---------- Data supplied

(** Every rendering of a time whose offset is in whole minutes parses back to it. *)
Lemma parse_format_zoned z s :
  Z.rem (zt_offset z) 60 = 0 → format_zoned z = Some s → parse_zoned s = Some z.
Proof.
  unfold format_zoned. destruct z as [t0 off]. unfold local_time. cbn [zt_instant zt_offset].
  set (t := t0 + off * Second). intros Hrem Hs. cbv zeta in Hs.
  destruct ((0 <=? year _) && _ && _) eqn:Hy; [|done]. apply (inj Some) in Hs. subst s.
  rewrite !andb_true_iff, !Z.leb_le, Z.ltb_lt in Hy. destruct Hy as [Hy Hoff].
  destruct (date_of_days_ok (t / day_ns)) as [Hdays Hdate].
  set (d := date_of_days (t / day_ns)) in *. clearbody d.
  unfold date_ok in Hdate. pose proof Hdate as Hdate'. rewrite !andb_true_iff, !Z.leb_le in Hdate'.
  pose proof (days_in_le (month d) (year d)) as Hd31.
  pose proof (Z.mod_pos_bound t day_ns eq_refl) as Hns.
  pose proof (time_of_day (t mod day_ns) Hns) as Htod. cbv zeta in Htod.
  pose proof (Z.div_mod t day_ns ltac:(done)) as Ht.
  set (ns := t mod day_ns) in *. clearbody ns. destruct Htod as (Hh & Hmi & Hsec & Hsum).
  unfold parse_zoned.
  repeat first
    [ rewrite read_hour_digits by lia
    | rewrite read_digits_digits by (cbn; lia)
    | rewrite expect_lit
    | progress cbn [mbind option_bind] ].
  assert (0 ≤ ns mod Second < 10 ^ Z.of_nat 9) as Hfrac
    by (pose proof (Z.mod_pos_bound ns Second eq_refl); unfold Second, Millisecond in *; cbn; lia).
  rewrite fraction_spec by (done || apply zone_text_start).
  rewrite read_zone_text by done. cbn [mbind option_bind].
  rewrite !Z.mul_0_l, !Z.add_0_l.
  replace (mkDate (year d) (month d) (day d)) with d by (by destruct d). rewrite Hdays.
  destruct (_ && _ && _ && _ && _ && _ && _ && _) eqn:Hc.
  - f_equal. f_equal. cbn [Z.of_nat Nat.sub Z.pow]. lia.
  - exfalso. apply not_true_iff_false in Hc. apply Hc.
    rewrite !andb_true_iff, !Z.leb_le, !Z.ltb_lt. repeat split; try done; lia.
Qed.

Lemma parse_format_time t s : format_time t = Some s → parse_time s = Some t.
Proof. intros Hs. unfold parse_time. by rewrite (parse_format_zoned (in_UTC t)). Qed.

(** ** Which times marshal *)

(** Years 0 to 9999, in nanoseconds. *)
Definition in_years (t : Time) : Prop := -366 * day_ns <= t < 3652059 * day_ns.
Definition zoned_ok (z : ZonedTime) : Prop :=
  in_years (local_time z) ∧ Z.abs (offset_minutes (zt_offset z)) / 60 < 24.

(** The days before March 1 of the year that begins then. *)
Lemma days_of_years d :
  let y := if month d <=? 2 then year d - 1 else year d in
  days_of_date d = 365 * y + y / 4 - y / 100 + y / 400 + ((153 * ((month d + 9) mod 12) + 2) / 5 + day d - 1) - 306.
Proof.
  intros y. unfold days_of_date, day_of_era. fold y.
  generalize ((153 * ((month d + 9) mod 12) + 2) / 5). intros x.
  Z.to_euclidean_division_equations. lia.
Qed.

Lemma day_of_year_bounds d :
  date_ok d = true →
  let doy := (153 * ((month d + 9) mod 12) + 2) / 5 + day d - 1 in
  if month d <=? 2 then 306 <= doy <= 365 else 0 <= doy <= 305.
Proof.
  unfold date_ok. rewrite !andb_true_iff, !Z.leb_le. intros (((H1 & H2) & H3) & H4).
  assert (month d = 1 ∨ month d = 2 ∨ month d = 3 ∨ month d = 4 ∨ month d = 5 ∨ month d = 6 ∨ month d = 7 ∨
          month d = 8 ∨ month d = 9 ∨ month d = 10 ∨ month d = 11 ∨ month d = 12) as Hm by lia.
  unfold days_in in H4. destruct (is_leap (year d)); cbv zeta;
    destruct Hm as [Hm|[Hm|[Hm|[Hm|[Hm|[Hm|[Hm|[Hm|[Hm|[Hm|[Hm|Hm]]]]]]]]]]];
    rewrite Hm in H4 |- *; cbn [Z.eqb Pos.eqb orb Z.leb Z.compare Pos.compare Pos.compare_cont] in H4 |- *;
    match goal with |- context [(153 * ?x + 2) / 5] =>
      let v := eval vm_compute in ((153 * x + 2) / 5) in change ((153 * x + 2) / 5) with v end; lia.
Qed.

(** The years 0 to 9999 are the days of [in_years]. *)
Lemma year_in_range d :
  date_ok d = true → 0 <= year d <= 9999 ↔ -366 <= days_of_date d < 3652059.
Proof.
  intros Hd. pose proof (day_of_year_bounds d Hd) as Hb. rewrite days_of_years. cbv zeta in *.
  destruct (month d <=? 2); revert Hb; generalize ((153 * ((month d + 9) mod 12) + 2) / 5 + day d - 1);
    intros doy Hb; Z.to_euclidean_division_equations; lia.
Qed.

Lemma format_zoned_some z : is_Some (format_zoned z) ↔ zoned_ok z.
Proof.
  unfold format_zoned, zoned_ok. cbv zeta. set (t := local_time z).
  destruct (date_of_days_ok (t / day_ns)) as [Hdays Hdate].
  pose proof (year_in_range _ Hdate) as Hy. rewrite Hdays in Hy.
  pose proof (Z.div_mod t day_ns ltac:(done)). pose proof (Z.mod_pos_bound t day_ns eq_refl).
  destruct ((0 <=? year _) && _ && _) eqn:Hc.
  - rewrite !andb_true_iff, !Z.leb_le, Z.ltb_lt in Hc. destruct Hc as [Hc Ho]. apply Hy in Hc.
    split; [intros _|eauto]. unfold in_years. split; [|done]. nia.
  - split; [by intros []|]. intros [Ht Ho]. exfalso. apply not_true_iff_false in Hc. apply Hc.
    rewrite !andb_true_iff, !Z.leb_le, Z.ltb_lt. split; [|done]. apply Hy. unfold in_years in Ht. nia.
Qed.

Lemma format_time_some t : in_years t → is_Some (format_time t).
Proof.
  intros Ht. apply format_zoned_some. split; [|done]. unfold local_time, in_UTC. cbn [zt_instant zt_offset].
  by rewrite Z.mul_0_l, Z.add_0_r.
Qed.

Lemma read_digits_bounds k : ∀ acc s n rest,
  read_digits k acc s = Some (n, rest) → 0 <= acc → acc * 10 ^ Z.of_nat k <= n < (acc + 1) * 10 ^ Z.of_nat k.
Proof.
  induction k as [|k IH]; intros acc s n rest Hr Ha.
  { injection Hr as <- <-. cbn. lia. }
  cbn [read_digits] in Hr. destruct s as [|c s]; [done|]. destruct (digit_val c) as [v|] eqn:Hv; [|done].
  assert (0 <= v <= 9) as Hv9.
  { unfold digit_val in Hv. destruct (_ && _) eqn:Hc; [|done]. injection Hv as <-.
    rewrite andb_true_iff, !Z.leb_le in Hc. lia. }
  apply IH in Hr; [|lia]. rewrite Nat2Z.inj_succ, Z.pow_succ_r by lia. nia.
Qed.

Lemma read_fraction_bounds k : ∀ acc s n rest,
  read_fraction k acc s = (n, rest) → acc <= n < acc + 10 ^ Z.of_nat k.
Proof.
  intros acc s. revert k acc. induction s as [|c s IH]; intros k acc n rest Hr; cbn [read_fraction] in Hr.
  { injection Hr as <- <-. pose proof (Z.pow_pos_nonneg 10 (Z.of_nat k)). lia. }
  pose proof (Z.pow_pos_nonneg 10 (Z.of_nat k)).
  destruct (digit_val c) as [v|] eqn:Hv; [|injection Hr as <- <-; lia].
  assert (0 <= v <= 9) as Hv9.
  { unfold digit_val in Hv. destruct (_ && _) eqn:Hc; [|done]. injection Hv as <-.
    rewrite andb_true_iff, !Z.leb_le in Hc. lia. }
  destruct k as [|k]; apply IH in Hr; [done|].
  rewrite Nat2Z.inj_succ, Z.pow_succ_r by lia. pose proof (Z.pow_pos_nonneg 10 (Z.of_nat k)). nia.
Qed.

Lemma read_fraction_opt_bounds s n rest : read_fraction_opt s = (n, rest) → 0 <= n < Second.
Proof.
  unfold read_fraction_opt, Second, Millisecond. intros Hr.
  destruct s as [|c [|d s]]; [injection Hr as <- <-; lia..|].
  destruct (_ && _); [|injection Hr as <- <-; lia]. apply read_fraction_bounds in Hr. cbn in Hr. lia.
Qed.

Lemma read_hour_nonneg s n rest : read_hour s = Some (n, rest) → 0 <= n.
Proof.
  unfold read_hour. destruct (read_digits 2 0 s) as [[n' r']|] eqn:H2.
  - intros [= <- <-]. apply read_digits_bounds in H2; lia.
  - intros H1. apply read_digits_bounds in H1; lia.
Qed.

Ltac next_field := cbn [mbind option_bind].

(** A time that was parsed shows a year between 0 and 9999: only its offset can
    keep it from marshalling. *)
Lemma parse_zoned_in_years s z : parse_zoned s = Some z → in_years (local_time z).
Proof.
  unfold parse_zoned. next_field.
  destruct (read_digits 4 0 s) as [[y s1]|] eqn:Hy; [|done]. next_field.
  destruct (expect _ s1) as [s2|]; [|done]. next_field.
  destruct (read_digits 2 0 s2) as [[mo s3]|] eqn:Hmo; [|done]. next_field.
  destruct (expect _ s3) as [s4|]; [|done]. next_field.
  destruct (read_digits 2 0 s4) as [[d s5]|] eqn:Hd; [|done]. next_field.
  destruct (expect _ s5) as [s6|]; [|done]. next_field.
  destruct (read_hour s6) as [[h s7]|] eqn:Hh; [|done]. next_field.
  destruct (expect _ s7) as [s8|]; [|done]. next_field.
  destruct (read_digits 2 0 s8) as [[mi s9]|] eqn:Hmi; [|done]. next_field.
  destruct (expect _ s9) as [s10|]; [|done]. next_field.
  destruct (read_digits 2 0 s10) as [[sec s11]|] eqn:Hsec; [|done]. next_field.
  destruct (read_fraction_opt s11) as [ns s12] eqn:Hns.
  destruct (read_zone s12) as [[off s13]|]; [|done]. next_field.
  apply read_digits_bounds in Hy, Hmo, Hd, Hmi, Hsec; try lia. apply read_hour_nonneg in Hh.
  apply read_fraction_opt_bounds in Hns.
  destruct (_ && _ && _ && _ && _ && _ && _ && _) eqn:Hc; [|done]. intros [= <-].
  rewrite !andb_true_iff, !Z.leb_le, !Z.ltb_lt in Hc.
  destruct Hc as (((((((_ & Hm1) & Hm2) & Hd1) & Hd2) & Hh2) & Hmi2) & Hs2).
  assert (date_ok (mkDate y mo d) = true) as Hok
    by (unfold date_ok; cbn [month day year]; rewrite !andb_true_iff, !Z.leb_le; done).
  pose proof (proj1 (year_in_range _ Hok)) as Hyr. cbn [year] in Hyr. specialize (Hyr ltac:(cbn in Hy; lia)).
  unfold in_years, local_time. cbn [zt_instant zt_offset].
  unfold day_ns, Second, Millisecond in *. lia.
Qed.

--------------------

[Assignment] Should a line in the material contain "else", copy it.

[Solution below]
  let y := if month d <=? 2 then year d - 1 else year d in
  if month d <=? 2 then 306 <= doy <= 365 else 0 <= doy <= 305.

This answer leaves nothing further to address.